- _DIRECTIONS_
What appears from the first line of the records below through the line containing "Theorem discovery_lists_real_directories fs" must be reproduced verbatim.

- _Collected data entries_
----------------------------------------

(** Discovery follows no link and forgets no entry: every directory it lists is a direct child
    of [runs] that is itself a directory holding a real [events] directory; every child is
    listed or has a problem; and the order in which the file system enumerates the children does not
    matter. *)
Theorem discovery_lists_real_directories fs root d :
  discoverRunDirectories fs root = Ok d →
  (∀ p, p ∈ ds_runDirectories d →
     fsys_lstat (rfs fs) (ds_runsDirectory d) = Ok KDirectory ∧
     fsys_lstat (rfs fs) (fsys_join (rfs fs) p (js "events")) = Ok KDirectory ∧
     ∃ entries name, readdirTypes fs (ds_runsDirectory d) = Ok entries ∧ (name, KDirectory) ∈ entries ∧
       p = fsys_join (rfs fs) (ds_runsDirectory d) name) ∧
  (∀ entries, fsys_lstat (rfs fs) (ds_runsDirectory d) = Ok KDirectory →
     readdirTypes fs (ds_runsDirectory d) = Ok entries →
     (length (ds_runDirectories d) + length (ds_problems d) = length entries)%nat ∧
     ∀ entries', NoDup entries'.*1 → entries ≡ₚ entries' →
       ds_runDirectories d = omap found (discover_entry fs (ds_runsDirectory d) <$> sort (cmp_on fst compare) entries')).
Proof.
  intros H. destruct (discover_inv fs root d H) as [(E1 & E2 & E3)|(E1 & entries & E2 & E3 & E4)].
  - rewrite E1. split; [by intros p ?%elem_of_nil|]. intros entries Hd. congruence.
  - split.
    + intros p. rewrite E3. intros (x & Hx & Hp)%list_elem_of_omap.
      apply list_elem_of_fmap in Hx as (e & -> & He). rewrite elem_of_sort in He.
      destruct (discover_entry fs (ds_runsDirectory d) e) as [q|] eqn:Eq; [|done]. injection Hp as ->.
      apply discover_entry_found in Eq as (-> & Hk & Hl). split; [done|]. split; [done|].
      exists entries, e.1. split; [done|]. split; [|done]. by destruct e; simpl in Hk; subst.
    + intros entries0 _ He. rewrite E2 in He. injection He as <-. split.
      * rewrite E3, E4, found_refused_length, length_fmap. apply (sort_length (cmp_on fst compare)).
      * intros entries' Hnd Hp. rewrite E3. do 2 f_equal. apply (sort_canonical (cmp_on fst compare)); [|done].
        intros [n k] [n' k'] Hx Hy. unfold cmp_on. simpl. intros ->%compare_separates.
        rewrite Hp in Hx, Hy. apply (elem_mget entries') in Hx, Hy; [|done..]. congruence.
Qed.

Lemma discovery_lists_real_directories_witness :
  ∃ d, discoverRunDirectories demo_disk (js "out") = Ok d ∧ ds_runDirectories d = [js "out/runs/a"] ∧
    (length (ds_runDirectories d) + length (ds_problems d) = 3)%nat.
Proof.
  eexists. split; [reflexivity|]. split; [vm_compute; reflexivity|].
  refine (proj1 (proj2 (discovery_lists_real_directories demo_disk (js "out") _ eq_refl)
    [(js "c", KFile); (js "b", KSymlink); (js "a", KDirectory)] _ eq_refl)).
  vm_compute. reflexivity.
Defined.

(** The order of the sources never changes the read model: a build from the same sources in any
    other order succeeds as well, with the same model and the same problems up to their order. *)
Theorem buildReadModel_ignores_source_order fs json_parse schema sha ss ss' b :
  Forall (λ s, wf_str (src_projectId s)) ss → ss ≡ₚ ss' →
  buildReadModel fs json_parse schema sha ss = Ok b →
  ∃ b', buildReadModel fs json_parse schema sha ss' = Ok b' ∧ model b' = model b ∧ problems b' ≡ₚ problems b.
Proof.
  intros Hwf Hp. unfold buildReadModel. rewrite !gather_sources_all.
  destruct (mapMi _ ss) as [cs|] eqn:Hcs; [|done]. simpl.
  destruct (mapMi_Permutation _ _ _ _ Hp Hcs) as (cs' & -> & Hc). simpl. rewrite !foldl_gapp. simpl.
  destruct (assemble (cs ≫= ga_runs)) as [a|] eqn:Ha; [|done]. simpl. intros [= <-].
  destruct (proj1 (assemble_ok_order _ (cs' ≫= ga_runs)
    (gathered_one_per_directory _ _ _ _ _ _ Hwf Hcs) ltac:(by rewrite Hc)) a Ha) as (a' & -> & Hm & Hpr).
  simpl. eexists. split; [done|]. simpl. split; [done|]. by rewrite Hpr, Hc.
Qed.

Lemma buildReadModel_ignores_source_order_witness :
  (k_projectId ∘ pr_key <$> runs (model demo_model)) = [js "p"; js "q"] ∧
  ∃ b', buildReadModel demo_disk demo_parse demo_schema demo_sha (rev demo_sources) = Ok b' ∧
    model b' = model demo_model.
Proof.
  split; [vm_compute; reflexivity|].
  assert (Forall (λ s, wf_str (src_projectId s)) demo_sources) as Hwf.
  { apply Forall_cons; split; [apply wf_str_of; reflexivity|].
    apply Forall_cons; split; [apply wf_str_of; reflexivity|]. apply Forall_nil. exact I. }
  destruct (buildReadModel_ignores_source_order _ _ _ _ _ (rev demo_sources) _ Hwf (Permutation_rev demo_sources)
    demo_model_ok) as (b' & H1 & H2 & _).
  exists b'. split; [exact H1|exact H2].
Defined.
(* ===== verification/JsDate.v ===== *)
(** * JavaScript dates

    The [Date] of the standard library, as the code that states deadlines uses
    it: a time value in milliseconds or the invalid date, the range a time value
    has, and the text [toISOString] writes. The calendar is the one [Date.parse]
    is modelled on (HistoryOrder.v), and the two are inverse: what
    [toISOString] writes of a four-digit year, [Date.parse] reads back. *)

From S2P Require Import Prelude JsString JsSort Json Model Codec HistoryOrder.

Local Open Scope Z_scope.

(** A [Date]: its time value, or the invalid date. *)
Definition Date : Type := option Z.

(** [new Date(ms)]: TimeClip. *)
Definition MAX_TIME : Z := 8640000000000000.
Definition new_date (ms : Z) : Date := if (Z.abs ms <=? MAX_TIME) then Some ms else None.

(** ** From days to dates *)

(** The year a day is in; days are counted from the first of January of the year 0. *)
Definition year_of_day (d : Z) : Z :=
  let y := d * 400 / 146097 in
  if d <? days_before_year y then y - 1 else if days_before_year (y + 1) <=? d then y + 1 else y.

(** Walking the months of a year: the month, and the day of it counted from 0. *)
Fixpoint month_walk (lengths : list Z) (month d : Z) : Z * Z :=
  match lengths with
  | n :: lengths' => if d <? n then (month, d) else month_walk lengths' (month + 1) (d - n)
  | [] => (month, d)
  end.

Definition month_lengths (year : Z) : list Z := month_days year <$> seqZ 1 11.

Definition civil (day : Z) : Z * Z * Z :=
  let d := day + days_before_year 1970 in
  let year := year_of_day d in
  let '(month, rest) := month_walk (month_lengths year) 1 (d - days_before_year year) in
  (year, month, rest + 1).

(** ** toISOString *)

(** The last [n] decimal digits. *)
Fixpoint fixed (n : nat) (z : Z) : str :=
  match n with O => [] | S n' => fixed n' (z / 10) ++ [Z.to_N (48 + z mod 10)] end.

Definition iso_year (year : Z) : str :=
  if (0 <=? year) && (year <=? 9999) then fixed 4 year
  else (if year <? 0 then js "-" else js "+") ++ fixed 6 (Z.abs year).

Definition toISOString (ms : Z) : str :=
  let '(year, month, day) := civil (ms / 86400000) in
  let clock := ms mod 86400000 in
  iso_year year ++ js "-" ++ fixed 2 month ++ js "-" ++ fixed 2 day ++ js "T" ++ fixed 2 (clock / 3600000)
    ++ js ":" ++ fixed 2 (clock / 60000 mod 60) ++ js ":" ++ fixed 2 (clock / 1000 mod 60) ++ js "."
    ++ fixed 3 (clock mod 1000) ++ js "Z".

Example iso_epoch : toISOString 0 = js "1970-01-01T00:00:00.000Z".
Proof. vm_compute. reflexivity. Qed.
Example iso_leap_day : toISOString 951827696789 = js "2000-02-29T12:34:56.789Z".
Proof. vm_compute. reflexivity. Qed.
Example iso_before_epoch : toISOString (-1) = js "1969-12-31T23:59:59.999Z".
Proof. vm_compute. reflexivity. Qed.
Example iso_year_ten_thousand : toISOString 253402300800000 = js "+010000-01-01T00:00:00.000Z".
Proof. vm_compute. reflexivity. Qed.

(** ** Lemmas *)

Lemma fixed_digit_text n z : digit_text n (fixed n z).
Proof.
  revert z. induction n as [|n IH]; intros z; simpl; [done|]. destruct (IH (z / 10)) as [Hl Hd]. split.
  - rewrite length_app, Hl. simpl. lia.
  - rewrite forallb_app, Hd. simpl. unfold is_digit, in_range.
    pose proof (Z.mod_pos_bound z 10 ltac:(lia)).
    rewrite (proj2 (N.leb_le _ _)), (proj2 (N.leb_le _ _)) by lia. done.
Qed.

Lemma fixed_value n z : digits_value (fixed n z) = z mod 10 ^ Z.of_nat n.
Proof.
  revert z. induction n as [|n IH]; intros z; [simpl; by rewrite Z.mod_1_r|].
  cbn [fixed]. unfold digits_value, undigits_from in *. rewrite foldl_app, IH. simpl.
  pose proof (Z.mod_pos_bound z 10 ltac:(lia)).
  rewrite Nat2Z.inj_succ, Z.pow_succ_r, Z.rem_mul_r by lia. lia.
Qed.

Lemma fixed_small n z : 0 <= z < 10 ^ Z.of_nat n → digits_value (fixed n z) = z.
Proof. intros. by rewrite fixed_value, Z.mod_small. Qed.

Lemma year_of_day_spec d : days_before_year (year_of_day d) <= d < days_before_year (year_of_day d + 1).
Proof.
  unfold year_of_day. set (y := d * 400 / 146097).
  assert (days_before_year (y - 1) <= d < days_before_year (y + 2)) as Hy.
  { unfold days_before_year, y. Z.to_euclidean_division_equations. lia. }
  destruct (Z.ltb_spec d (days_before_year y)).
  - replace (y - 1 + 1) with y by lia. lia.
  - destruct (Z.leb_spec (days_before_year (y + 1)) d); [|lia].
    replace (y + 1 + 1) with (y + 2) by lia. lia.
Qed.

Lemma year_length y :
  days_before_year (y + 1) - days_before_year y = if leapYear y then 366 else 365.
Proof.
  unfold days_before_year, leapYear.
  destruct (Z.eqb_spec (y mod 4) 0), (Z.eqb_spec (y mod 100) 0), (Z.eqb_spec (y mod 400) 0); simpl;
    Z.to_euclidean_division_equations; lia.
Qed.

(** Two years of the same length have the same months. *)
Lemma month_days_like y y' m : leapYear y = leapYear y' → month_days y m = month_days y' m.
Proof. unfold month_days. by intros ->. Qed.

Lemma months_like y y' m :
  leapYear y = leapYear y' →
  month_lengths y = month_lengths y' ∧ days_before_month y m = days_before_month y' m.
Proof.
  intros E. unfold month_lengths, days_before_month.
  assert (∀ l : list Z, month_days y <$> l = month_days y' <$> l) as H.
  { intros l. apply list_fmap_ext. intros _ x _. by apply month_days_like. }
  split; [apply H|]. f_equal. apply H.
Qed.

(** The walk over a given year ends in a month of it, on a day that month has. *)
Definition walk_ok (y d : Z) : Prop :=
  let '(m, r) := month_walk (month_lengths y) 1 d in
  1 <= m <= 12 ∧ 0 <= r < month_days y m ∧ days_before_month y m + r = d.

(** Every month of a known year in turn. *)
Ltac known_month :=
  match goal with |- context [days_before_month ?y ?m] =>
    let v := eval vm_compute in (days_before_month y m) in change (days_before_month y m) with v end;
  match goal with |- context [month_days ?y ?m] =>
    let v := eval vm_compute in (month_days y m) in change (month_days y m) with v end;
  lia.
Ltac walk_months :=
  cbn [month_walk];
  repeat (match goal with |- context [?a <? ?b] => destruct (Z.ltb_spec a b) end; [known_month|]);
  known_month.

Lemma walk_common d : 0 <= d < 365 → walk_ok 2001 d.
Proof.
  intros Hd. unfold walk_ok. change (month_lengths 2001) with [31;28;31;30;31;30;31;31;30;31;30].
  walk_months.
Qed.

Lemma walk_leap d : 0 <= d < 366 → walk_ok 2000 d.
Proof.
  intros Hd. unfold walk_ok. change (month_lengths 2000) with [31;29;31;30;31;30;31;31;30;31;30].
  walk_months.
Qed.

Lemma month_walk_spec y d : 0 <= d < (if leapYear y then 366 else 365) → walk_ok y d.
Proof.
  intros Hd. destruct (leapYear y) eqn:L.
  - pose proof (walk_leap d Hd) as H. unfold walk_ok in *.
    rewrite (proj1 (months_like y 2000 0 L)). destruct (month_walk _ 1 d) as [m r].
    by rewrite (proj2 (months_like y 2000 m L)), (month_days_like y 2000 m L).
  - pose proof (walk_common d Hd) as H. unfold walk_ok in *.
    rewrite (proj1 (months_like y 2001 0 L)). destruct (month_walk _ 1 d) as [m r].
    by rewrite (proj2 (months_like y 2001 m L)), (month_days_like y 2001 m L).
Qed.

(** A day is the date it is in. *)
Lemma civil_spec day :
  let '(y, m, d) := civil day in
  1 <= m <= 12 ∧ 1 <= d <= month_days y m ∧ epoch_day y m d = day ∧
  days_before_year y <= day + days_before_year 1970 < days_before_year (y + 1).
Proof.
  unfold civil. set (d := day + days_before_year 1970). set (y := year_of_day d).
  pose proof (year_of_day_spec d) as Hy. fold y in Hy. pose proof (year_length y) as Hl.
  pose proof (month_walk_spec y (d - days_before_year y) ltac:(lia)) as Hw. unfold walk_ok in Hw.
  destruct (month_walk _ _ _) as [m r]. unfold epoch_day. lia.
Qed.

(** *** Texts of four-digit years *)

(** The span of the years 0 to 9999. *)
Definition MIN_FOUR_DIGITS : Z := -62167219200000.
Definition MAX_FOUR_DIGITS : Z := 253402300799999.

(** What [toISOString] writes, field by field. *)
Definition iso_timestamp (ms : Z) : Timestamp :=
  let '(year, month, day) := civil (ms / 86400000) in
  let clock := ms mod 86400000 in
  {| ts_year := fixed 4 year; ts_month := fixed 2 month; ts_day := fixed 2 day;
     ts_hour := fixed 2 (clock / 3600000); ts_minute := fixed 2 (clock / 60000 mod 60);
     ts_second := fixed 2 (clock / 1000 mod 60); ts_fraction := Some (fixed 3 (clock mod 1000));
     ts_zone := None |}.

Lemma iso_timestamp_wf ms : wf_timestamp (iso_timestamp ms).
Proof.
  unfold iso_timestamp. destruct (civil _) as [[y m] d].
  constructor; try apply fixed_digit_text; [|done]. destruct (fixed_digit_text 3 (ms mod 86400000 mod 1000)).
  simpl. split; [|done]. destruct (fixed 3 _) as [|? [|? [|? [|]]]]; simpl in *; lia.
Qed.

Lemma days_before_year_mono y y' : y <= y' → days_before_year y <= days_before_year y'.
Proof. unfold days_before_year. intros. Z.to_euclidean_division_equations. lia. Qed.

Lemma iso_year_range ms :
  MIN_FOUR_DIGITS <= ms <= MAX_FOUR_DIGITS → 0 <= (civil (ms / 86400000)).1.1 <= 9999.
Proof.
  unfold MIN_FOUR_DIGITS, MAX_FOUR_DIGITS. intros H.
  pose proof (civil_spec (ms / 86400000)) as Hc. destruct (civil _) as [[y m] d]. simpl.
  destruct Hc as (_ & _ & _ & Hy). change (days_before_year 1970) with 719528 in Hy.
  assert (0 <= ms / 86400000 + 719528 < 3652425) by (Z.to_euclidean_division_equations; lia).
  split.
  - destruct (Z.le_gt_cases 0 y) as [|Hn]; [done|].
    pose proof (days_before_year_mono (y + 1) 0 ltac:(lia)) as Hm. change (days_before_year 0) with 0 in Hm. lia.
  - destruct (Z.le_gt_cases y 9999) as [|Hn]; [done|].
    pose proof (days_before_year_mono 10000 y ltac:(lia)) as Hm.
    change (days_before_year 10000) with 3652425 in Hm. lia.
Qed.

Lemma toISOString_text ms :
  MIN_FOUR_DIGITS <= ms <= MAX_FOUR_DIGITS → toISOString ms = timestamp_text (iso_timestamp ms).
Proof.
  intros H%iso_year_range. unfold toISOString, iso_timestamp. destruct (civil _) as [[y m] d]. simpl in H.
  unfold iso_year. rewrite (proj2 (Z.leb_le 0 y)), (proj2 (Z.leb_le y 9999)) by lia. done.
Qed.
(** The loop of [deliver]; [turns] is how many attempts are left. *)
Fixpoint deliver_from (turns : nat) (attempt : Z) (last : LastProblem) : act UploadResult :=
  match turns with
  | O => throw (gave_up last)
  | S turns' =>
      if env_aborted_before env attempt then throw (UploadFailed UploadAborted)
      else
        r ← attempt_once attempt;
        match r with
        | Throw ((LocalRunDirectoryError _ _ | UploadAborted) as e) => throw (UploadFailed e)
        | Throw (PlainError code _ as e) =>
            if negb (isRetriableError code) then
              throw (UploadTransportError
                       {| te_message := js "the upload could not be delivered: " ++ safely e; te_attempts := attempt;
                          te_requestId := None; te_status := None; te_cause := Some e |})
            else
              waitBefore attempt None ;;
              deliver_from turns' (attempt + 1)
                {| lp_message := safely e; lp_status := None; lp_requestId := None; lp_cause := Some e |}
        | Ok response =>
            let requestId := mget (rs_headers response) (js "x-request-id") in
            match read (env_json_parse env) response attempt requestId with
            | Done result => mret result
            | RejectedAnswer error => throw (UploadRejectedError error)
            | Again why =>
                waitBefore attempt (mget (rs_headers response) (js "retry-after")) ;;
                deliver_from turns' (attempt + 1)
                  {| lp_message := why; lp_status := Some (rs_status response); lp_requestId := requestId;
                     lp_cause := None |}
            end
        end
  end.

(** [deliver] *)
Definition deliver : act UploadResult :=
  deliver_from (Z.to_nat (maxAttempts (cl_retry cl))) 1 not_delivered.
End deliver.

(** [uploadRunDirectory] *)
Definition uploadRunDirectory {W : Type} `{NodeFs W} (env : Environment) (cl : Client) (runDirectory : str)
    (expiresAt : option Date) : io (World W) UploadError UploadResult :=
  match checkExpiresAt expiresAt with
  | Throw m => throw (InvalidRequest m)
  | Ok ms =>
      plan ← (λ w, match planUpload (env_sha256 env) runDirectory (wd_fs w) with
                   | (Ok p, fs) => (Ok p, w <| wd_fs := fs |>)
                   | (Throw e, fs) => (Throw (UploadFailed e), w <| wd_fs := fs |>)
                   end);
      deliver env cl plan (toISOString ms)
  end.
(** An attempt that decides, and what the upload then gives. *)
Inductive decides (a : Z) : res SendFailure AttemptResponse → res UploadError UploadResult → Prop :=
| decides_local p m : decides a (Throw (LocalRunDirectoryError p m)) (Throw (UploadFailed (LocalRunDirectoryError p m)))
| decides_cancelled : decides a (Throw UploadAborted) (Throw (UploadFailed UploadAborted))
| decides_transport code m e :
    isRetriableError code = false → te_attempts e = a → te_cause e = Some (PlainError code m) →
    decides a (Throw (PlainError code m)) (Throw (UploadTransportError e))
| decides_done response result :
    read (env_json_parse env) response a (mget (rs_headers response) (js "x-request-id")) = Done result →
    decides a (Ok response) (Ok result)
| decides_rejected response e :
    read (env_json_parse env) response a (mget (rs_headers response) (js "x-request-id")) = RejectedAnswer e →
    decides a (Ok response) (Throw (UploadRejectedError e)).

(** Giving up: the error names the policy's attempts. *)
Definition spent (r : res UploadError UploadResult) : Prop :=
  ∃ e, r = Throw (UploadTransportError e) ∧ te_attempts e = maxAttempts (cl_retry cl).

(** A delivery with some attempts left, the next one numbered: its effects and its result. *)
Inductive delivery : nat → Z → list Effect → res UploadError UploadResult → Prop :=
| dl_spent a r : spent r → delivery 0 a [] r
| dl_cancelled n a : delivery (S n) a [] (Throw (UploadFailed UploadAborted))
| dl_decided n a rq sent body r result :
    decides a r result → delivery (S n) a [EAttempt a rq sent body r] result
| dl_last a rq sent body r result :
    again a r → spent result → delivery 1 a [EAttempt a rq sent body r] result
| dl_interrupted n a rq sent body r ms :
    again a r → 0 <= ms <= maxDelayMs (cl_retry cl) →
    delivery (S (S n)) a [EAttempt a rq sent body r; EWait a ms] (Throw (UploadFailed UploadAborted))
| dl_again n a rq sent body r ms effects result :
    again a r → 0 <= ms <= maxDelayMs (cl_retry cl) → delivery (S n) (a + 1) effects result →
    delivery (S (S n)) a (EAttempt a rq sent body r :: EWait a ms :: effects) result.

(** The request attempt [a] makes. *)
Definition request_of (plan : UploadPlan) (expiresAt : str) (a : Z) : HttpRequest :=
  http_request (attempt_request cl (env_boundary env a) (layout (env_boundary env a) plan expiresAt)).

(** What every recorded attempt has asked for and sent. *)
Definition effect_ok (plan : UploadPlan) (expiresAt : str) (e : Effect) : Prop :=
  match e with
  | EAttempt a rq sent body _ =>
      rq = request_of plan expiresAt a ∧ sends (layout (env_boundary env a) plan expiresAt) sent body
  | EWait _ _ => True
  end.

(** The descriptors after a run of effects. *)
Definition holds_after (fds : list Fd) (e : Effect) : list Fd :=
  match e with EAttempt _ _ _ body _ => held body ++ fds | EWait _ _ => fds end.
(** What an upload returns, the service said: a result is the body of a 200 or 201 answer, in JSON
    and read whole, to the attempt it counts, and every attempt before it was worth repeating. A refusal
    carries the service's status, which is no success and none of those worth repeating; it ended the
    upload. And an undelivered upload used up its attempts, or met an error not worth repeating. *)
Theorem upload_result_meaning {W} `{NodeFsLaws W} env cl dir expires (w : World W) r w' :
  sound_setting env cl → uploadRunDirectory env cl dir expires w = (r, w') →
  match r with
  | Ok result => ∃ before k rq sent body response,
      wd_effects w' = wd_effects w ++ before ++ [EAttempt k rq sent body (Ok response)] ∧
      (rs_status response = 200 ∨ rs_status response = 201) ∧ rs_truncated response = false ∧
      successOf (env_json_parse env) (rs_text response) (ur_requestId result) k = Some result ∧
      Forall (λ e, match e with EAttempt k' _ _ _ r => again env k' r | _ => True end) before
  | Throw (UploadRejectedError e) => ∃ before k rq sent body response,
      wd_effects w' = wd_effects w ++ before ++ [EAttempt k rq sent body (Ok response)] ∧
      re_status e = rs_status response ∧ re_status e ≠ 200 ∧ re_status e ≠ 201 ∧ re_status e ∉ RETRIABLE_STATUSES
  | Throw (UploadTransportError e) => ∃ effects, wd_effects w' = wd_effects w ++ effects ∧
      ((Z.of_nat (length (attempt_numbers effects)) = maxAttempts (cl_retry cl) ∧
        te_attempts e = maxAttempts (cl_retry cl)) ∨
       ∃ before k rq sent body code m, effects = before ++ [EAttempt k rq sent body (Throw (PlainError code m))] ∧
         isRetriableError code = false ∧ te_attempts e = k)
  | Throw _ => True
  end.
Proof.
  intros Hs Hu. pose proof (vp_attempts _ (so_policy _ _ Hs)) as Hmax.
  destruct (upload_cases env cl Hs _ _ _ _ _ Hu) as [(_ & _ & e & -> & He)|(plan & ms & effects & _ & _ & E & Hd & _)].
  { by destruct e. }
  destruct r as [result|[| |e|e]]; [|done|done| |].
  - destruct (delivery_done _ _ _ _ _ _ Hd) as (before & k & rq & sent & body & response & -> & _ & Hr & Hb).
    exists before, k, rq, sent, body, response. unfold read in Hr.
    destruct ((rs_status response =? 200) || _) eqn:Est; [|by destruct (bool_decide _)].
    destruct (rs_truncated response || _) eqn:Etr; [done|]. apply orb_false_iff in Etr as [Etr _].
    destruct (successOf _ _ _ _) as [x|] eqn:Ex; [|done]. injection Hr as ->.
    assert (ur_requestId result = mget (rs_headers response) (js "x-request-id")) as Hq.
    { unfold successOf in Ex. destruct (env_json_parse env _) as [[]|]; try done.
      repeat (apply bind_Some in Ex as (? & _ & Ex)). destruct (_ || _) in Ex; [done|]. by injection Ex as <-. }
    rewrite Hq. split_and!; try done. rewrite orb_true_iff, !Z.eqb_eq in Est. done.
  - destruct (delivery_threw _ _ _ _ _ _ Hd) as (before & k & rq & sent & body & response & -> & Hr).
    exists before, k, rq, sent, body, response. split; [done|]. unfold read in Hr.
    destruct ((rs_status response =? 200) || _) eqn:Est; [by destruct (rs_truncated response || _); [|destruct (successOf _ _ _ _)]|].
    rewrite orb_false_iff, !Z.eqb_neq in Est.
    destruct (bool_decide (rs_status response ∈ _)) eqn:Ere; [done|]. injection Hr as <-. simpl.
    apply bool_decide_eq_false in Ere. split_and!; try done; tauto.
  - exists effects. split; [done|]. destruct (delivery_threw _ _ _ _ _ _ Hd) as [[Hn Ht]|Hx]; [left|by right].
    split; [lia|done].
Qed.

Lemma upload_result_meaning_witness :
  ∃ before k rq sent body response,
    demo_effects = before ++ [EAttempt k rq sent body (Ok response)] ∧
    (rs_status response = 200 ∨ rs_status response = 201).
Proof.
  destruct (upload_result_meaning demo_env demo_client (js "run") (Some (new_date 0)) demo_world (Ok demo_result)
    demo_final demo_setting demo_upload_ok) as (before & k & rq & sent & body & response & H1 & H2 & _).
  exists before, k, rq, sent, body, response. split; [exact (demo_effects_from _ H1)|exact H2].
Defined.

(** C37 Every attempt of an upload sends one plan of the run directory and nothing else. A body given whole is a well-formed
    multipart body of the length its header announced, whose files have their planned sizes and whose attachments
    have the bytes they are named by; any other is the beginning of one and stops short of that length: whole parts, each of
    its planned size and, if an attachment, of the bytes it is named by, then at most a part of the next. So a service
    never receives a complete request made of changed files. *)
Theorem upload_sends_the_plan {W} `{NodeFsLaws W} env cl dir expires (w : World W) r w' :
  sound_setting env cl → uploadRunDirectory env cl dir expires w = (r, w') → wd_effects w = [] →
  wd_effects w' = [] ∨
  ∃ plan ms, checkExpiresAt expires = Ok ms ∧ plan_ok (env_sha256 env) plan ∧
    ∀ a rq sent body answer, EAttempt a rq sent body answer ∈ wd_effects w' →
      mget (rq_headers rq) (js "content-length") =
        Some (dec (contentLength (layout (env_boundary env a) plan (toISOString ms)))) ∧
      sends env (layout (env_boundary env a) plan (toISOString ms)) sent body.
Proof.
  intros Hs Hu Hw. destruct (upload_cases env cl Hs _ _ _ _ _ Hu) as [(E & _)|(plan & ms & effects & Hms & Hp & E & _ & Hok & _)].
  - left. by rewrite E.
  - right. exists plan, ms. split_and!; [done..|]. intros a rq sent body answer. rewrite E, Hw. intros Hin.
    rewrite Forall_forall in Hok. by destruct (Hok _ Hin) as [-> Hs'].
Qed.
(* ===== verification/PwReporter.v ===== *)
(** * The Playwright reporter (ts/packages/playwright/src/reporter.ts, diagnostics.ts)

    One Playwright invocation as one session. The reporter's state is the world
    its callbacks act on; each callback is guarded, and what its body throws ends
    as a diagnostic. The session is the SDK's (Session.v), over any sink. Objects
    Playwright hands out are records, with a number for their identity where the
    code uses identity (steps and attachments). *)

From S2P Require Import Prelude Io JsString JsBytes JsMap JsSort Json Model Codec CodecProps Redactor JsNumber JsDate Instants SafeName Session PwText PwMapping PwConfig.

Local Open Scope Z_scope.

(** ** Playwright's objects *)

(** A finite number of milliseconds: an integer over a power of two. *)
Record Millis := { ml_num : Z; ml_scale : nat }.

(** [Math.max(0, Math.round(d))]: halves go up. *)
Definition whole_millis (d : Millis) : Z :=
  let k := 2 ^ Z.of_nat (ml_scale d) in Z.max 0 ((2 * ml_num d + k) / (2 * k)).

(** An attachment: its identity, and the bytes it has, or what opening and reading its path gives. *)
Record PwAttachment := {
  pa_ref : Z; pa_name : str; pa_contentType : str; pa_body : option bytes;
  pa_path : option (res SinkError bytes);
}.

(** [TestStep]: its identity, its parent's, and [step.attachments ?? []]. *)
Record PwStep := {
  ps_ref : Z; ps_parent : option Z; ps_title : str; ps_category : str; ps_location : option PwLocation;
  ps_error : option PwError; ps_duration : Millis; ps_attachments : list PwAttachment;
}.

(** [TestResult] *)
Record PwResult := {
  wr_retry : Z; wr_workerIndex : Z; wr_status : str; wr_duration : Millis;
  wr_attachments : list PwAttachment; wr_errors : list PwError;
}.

----------------------------------------

- _RESULT_
(** Discovery follows no link and forgets no entry: every directory it lists is a direct child
    of [runs] that is itself a directory holding a real [events] directory; every child is
    listed or has a problem; and the order in which the file system enumerates the children does not
    matter. *)
Theorem discovery_lists_real_directories fs root d :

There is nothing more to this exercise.